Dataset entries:
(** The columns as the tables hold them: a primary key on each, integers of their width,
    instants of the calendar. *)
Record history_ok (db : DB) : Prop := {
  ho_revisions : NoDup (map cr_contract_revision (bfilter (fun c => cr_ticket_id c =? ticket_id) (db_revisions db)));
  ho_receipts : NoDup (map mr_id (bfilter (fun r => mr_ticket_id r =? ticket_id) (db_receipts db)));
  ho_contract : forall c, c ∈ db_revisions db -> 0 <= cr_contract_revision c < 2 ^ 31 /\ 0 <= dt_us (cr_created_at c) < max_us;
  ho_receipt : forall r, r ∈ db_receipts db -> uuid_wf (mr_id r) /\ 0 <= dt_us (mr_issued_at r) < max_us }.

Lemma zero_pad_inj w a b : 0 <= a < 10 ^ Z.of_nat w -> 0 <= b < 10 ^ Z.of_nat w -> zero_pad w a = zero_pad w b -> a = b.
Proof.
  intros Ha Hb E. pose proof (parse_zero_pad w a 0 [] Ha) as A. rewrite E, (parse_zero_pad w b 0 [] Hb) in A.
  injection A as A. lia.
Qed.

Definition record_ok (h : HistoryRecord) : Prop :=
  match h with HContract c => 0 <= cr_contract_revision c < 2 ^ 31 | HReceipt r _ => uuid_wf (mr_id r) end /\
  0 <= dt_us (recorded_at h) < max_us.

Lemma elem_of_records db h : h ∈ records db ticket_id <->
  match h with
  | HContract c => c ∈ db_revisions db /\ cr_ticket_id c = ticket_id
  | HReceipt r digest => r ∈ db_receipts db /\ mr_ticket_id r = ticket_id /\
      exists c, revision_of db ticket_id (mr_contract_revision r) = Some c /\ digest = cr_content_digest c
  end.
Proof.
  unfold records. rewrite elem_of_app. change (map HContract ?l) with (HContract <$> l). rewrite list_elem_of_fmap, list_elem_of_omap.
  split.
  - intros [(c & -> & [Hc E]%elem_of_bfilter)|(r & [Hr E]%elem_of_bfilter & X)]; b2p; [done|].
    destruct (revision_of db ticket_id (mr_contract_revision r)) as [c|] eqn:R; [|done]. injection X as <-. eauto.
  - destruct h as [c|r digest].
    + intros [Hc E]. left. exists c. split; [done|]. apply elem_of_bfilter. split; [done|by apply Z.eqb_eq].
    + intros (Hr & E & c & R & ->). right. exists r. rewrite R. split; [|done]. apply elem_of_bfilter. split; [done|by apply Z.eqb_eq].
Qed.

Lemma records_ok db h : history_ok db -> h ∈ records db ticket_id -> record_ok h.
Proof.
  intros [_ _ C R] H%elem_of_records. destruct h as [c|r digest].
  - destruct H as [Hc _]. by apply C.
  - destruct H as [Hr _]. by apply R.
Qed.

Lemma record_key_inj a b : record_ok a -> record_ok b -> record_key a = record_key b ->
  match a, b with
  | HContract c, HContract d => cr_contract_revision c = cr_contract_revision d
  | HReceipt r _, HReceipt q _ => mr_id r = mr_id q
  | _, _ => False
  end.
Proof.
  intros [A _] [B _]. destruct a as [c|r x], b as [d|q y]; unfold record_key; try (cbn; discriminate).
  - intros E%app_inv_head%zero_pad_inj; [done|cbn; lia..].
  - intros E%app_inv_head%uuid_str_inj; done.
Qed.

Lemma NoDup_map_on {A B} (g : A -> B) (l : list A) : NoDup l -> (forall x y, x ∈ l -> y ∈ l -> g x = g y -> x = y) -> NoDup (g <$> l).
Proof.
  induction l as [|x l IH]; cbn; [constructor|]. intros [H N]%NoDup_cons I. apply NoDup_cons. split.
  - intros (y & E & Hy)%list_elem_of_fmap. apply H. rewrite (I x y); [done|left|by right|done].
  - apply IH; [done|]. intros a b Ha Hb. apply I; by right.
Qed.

● **REQUIRED WORK**
If a line in the records has the word "right", copy that line.

● **RESULT FOR THIS EXERCISE**
    + intros (Hr & E & c & R & ->). right. exists r. rewrite R. split; [|done]. apply elem_of_bfilter. split; [done|by apply Z.eqb_eq].
  - intros (y & E & Hy)%list_elem_of_fmap. apply H. rewrite (I x y); [done|left|by right|done].
  - apply IH; [done|]. intros a b Ha Hb. apply I; by right.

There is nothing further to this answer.